*Instructions to follow*:
Could you reproduce, word for word, everything below from the line containing "rewrite rules_eq. intros" down to the line containing "assert (map pattern_matched", with both of those lines included and no others?

*Data excerpts*:
▶

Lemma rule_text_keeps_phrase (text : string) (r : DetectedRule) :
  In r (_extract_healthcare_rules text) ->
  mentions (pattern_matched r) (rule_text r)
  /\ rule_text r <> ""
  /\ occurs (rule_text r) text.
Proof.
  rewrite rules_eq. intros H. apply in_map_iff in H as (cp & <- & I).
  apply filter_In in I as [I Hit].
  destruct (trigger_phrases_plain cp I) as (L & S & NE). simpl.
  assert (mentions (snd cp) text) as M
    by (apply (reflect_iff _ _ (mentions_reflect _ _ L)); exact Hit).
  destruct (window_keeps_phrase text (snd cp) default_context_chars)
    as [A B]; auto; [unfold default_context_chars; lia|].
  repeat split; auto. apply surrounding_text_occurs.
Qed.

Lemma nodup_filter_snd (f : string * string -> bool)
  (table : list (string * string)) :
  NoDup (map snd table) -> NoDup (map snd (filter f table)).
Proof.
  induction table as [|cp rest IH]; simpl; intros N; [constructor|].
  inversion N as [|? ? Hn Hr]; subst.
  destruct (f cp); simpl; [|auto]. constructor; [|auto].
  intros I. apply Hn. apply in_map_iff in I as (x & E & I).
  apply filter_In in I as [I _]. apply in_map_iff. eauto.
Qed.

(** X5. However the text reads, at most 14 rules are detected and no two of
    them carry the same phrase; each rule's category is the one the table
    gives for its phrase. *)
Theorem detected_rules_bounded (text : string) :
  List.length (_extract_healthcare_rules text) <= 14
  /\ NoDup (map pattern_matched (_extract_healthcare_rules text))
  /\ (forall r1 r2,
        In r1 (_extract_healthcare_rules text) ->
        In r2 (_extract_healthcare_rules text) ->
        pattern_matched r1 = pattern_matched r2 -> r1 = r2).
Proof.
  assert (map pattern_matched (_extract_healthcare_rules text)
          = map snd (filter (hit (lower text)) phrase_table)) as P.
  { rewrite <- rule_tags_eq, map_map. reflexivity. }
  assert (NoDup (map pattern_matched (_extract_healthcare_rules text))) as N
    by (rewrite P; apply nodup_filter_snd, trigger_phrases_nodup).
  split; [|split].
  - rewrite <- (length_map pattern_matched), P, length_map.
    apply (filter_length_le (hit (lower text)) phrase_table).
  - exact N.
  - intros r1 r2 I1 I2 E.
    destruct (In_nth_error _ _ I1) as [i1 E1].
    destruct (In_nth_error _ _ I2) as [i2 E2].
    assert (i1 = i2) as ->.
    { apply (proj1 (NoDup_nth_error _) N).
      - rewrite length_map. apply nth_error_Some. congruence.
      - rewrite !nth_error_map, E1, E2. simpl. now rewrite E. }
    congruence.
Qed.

◀

*Exercise result*:
  rewrite rules_eq. intros H. apply in_map_iff in H as (cp & <- & I).
  apply filter_In in I as [I Hit].
  destruct (trigger_phrases_plain cp I) as (L & S & NE). simpl.
  assert (mentions (snd cp) text) as M
    by (apply (reflect_iff _ _ (mentions_reflect _ _ L)); exact Hit).
  destruct (window_keeps_phrase text (snd cp) default_context_chars)
    as [A B]; auto; [unfold default_context_chars; lia|].
  repeat split; auto. apply surrounding_text_occurs.
Qed.

Lemma nodup_filter_snd (f : string * string -> bool)
  (table : list (string * string)) :
  NoDup (map snd table) -> NoDup (map snd (filter f table)).
Proof.
  induction table as [|cp rest IH]; simpl; intros N; [constructor|].
  inversion N as [|? ? Hn Hr]; subst.
  destruct (f cp); simpl; [|auto]. constructor; [|auto].
  intros I. apply Hn. apply in_map_iff in I as (x & E & I).
  apply filter_In in I as [I _]. apply in_map_iff. eauto.
Qed.

(** X5. However the text reads, at most 14 rules are detected and no two of
    them carry the same phrase; each rule's category is the one the table
    gives for its phrase. *)
Theorem detected_rules_bounded (text : string) :
  List.length (_extract_healthcare_rules text) <= 14
  /\ NoDup (map pattern_matched (_extract_healthcare_rules text))
  /\ (forall r1 r2,
        In r1 (_extract_healthcare_rules text) ->
        In r2 (_extract_healthcare_rules text) ->
        pattern_matched r1 = pattern_matched r2 -> r1 = r2).
Proof.
  assert (map pattern_matched (_extract_healthcare_rules text)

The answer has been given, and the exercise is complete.